(* ===== verification/MappingToy.v ===== *)
(** A concrete serialisation and a concrete hand-over from three old nodes to two
    new ones, with the witnesses of the properties of the key mapping. *)
From Stdlib Require Import ZArith.
From stdpp Require Import gmap strings countable.
From S2P Require Import Prelude BigInt Curve Pvss Ids Effects Mapping MappingVotes.

(** ** A serialisation: the number of a value, as bytes *)

Definition count_marshal {A} `{Countable A} (a : A) : option (list Z) := Some (Bytes (Zpos (encode a))).
Definition count_unmarshal {A} `{Countable A} (b : list Z) : option A := decode (Z.to_pos (SetBytes b)).

Arguments count_marshal : simpl never.
Arguments count_unmarshal : simpl never.

Lemma count_roundtrip {A} `{Countable A} (a : A) b :
  count_marshal a = Some b -> count_unmarshal b = Some a.
Proof. intros [= <-]. unfold count_unmarshal. rewrite SetBytes_Bytes. apply decode_encode. Qed.

#[global] Instance point_countable : Countable Point.
Proof. by refine (inj_countable' (fun p => (PX p, PY p)) (fun xy => mkPoint (fst xy) (snd xy)) _); intros []. Defined.

#[global] Instance key_countable : Countable MappingKey.
Proof.
  refine (inj_countable' (fun k => (mkIndex k, mkPublicKey k, mkThreshold k, mkVerifiers k))
    (fun '(a, b, c, d) => mkMappingKey a b c d) _). by intros [].
Defined.

(** A summary is read only if its index is a [uint]. *)
Definition uint_summary (i : Z) : option MappingSummaryMessage :=
  if decide (0 <= i < 2 ^ 64) then Some (mkMappingSummaryMessage (mkTransferSummary i)) else None.

(** The codec of a type that is read from and written to a countable one. *)
Definition count_codec {A B} `{Countable B} (f : A -> B) (g : B -> option A) : Codec A :=
  {| Marshal a := count_marshal (f a); Unmarshal b := count_unmarshal b ≫= g |}.

Lemma count_codec_laws {A B} `{Countable B} (f : A -> B) (g : B -> option A) :
  (forall a, g (f a) = Some a) -> @CodecLaws A (count_codec f g).
Proof.
  intros Hfg. constructor. intros a b E. change (count_unmarshal b ≫= g = Some a).
  rewrite (count_roundtrip _ _ E). apply Hfg.
Qed.

#[global] Instance toy_mapping_codecs : MappingCodecs := {|
  codec_propose := count_codec pfMappingID (Some ∘ mkMappingProposeFreezeMessage);
  codec_propose_broadcast := count_codec pfbMappingID (Some ∘ mkMappingProposeFreezeBroadcastMessage);
  codec_summary := count_codec (fun m => LastUnassignedIndex (smTransferSummary m)) uint_summary;
  codec_summary_broadcast := count_codec (fun m => LastUnassignedIndex (sbTransferSummary m))
    (fun i => Some (mkMappingSummaryBroadcastMessage (mkTransferSummary i)));
  codec_key := count_codec id Some;
  codec_key_message := count_codec kmMappingKey (Some ∘ mkMappingKeyMessage);
  codec_key_broadcast := count_codec kbMappingKey (Some ∘ mkMappingKeyBroadcastMessage);
|}.

#[global] Instance toy_mapping_laws : MappingCodecLaws.
Proof.
  split; try (apply count_codec_laws; by intros [[]]); try (apply count_codec_laws; by intros []); try by eexists.
  - intros k b [= <-]. apply Bytes_range.
  - intros b m (i & _ & E)%bind_Some. unfold uint_summary in E. case_decide; [|done]. by injection E as <-.
Qed.

#[global] Instance toy_range : MapRange := {| mapRange V site m := map_to_list m |}.

#[global] Instance toy_range_laws : MapRangeLaws.
Proof. by constructor. Qed.

(** Indexes zero and one have keys, index two has not. *)
#[global] Instance toy_source : MappingDataSource := {|
  RetrieveKeyMapping i :=
    if i <? 2 then Some (mkMappingKey i (mkPoint (10 + i) 7) 1 (Some {["google" := Some ["alice"]]}))
    else None
|}.

(** ** The hand-over *)

Definition mtoy_node (i : Z) : Node := mkNode i (mkPoint (100 + i) (200 + i)).
Definition mtoy_old : list Node := mtoy_node <$> [1; 2; 3].
Definition mtoy_new : list Node := mtoy_node <$> [4; 5].

Definition mtoy_at (i : Z) (isOld isNew : bool) : MappingNode :=
  NewMappingNode (mtoy_node i) 7 mtoy_old 1 2 8 mtoy_new 1 1 0 isOld isNew.

Definition mtoy_bytes {A} `{Codec A} (a : A) : list Z := default [] (Marshal a).

Definition mtoy_summary : TransferSummary := mkTransferSummary 3.
Definition mtoy_frozen : MappingMessage :=
  CreateMappingMessage "" "mapping_summary_frozen" (mtoy_bytes (mkMappingSummaryMessage mtoy_summary)).

Definition mtoy_sent (i : Z) : list (Node * MappingMessage) :=
  (fun m => (mtoy_node i, m)) <$>
    sentTo (mtoy_node 4) (snd (fst (ProcessBroadcastMessage (mtoy_at i true false) mtoy_frozen))).

(** What node 4 receives: node 1 twice, then a lie of node 3, then node 2. *)
Definition mtoy_received : list (Node * MappingMessage) :=
  mtoy_sent 1 ++ mtoy_sent 1 ++
  [(mtoy_node 3, CreateMappingMessage "" "mapping_summary" (mtoy_bytes (mkMappingSummaryMessage (mkTransferSummary 9))))] ++
  mtoy_sent 2.

Definition mtoy_broadcast {A} `{Codec A} (method : string) (a : A) : Action :=
  SendBroadcast (CreateMappingMessage (ToMappingID (mkMappingIDDetails 7 8)) method (mtoy_bytes a)).

Definition mtoy_run : MappingNode * list Action := receive (mtoy_at 4 false true) mtoy_received.

Lemma mtoy_run_eq : receive (mtoy_at 4 false true) mtoy_received = (fst mtoy_run, snd mtoy_run).
Proof. exact (surjective_pairing (receive (mtoy_at 4 false true) mtoy_received)). Qed.

Lemma mapping_broadcasts_at_quorum_witness :
  occ (mtoy_broadcast "mapping_summary_broadcast" (mkMappingSummaryBroadcastMessage mtoy_summary))
    (snd mtoy_run) = 1%nat /\
  occ (mtoy_broadcast "mapping_summary_broadcast" (mkMappingSummaryBroadcastMessage (mkTransferSummary 9)))
    (snd mtoy_run) = 0%nat /\
  occ (mtoy_broadcast "mapping_key_broadcast" (mkMappingKeyBroadcastMessage (keyAt 1))) (snd mtoy_run) = 1%nat.
Proof.
  destruct (mapping_broadcasts_at_quorum (mtoy_node 4) 7 8 1 2 1 1 0 mtoy_old mtoy_new false
    mtoy_received (fst mtoy_run) (snd mtoy_run) ltac:(lia) mtoy_run_eq) as [Hs Hk].
  split_and!.
  - exact (Hs mtoy_summary _ ltac:(by split) eq_refl).
  - exact (Hs (mkTransferSummary 9) _ ltac:(by split) eq_refl).
  - exact (Hk (keyAt 1) _ eq_refl).
Defined.

Lemma mapping_summary_agreement_witness : mtoy_summary = mtoy_summary.
Proof.
  assert (mtoy_broadcast "mapping_summary_broadcast" (mkMappingSummaryBroadcastMessage mtoy_summary)
    ∈ snd mtoy_run) as Hin.
  { apply (bool_decide_unpack _). vm_compute. exact I. }
  exact (mapping_summary_agreement (mtoy_node 4) 7 8 1 2 1 1 0 mtoy_old mtoy_new false
    mtoy_received (fst mtoy_run) (snd mtoy_run) mtoy_summary mtoy_summary _ _ ltac:(lia) ltac:(done)
    ltac:(by split) ltac:(by split) eq_refl eq_refl mtoy_run_eq Hin Hin).
Defined.

Lemma mtoy_index (l : list Z) :
  Forall in_int64 l -> Forall (fun n => in_int64 (NodeIndex n)) (mtoy_node <$> l).
Proof. intros H. apply list.Forall_fmap. exact H. Qed.

Lemma mtoy_range_small (l : list Z) : forallb (fun i => (0 <=? i) && (i <? 10)) l = true -> Forall in_int64 l.
Proof.
  intros H. apply list.Forall_forall. intros i Hi. apply list_elem_of_In in Hi.
  rewrite forallb_forall in H. specialize (H i Hi). unfold in_int64. lia.
Qed.

Lemma mtoy_old_ok : Forall (fun n => in_int64 (NodeIndex n)) mtoy_old.
Proof. apply mtoy_index, mtoy_range_small. reflexivity. Qed.

Lemma mtoy_new_ok : Forall (fun n => in_int64 (NodeIndex n)) mtoy_new.
Proof. apply mtoy_index, mtoy_range_small. reflexivity. Qed.

Lemma mtoy_4_new : mtoy_node 4 ∈ mtoy_new.
Proof. by left. Qed.

Definition mtoy_enc (i : Z) : list Z := mtoy_bytes (mkMappingKeyMessage (keyAt i)).

Lemma mtoy_frozen_reads : Unmarshal (mmData mtoy_frozen) = Some (mkMappingSummaryMessage mtoy_summary).
Proof. vm_compute. reflexivity. Qed.

Lemma frozen_summary_sends_all_keys_witness :
  length (sentTo (mtoy_node 4) (snd (fst (ProcessBroadcastMessage (mtoy_at 1 true false) mtoy_frozen)))) = 4%nat.
Proof.
  destruct (frozen_summary_sends_all_keys (mtoy_node 1) 7 8 1 2 1 1 0 mtoy_old mtoy_new false mtoy_frozen
    (mkMappingSummaryMessage mtoy_summary) (mtoy_node 4) mtoy_enc mtoy_new_ok mtoy_4_new eq_refl
    mtoy_frozen_reads ltac:(done) ltac:(done)) as (acts & E & Es).
  unfold mtoy_at. rewrite E. cbn [fst snd]. rewrite Es. reflexivity.
Defined.

(** Nodes 1 and 2 deliver everything they send to node 4. *)
Lemma mtoy_delivered o m :
  o ∈ [mtoy_node 1; mtoy_node 2] ->
  Send (mtoy_node 4) m ∈ snd (fst (ProcessBroadcastMessage
    (NewMappingNode o 7 mtoy_old 1 2 8 mtoy_new 1 1 0 true false) mtoy_frozen)) ->
  (o, m) ∈ mtoy_received.
Proof.
  intros Ho Hm.
  assert (forall i, Send (mtoy_node 4) m ∈ snd (fst (ProcessBroadcastMessage (mtoy_at i true false) mtoy_frozen)) ->
    (mtoy_node i, m) ∈ mtoy_sent i) as H.
  { intros i Hi. unfold mtoy_sent. apply list_elem_of_fmap. exists m. split; [done|].
    unfold sentTo. apply list_elem_of_omap. eexists. split; [exact Hi|]. cbv beta iota.
    destruct (decide _); congruence. }
  unfold mtoy_received. rewrite !elem_of_app. apply list_elem_of_In in Ho as [<-|[<-|[]]].
  - left. by apply H.
  - right. right. right. by apply H.
Qed.

Lemma mapping_handed_over_witness :
  occ (mtoy_broadcast "mapping_key_broadcast" (mkMappingKeyBroadcastMessage (keyAt 2))) (snd mtoy_run) = 1%nat.
Proof.
  apply (mapping_handed_over 7 8 mtoy_old 1 2 mtoy_new 1 1 [mtoy_node 1; mtoy_node 2] (mtoy_node 4) false
    false 0 0 mtoy_frozen (mkMappingSummaryMessage mtoy_summary) mtoy_received (fst mtoy_run) (snd mtoy_run) 2).
  - lia.
  - done.
  - apply (bool_decide_unpack _). vm_compute. exact I.
  - intros n Hn. set_solver.
  - exact mtoy_old_ok.
  - exact mtoy_new_ok.
  - exact mtoy_4_new.
  - reflexivity.
  - exact mtoy_frozen_reads.
  - done.
  - exact mtoy_delivered.
  - exact mtoy_run_eq.
  - by split.
  - by eexists.
  - reflexivity.
Defined.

Your goal: Output only an exact transcription of the lines above from the one with "count_marshal a = Some" up to and including the one with "- intros k b [= <-]. apply Bytes_range.".

Exercise solution:
  count_marshal a = Some b -> count_unmarshal b = Some a.
Proof. intros [= <-]. unfold count_unmarshal. rewrite SetBytes_Bytes. apply decode_encode. Qed.

#[global] Instance point_countable : Countable Point.
Proof. by refine (inj_countable' (fun p => (PX p, PY p)) (fun xy => mkPoint (fst xy) (snd xy)) _); intros []. Defined.

#[global] Instance key_countable : Countable MappingKey.
Proof.
  refine (inj_countable' (fun k => (mkIndex k, mkPublicKey k, mkThreshold k, mkVerifiers k))
    (fun '(a, b, c, d) => mkMappingKey a b c d) _). by intros [].
Defined.

(** A summary is read only if its index is a [uint]. *)
Definition uint_summary (i : Z) : option MappingSummaryMessage :=
  if decide (0 <= i < 2 ^ 64) then Some (mkMappingSummaryMessage (mkTransferSummary i)) else None.

(** The codec of a type that is read from and written to a countable one. *)
Definition count_codec {A B} `{Countable B} (f : A -> B) (g : B -> option A) : Codec A :=
  {| Marshal a := count_marshal (f a); Unmarshal b := count_unmarshal b ≫= g |}.

Lemma count_codec_laws {A B} `{Countable B} (f : A -> B) (g : B -> option A) :
  (forall a, g (f a) = Some a) -> @CodecLaws A (count_codec f g).
Proof.
  intros Hfg. constructor. intros a b E. change (count_unmarshal b ≫= g = Some a).
  rewrite (count_roundtrip _ _ E). apply Hfg.
Qed.

#[global] Instance toy_mapping_codecs : MappingCodecs := {|
  codec_propose := count_codec pfMappingID (Some ∘ mkMappingProposeFreezeMessage);
  codec_propose_broadcast := count_codec pfbMappingID (Some ∘ mkMappingProposeFreezeBroadcastMessage);
  codec_summary := count_codec (fun m => LastUnassignedIndex (smTransferSummary m)) uint_summary;
  codec_summary_broadcast := count_codec (fun m => LastUnassignedIndex (sbTransferSummary m))
    (fun i => Some (mkMappingSummaryBroadcastMessage (mkTransferSummary i)));
  codec_key := count_codec id Some;
  codec_key_message := count_codec kmMappingKey (Some ∘ mkMappingKeyMessage);
  codec_key_broadcast := count_codec kbMappingKey (Some ∘ mkMappingKeyBroadcastMessage);
|}.

#[global] Instance toy_mapping_laws : MappingCodecLaws.
Proof.
  split; try (apply count_codec_laws; by intros [[]]); try (apply count_codec_laws; by intros []); try by eexists.
  - intros k b [= <-]. apply Bytes_range.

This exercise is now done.